§ **Problem statement**
Scan the entries and copy each line where the word "kenko" is present.

Segment Open

(** * kenko: a shallow embedding of the health checker

    The checker of [internal/monitor/monitor.go] probes a list of HTTP
    targets on a fixed interval, keeps the latest [Result] per target in a
    map guarded by a mutex and, in its Redis-backed revision, mirrors every
    result into the hash [kenko:results].

    The file has three layers:
    - the probe [check], a function in a small state monad over what one
      call observes of the outside world (clock readings, the HTTP round
      trip);
    - the mirror operations [storeResult] and the Redis-first [Results];
    - the scheduler [Run] with [checkAll] and its goroutines, as executable
      step functions over labelled transitions, so that every interleaving
      of the goroutines, of the ticker and of the cancellation signal is a
      list of labels. *)

From Stdlib Require Import ZArith.
From stdpp Require Import base option strings list gmap fin_maps.

Local Open Scope Z_scope.

(** ** Data model *)

(** Go's [error], kept as the text [%v] prints. *)
Definition error : Type := string.

(** A Go call returning [(A, error)]. *)
Inductive outcome (A : Type) : Type :=
| Ok (a : A)
| Failed (err : error).
Arguments Ok {A} a.
Arguments Failed {A} err.

(** [time.Time] and [time.Duration] in nanoseconds. *)
Definition Time : Type := Z.
Definition Duration : Type := Z.
Definition Second : Duration := 1000000000.

(** [type Status string] with its two constants. *)
Definition Status : Type := string.
Definition StatusHealthy : Status := "healthy".
Definition StatusUnhealthy : Status := "unhealthy".
Definition redisKey : string := "kenko:results".

Module config.
Record Target : Type := mkTarget { Name : string; URL : string }.
End config.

Segment Closed

§ **Solution**
(** * kenko: a shallow embedding of the health checker
    result into the hash [kenko:results].
Definition redisKey : string := "kenko:results".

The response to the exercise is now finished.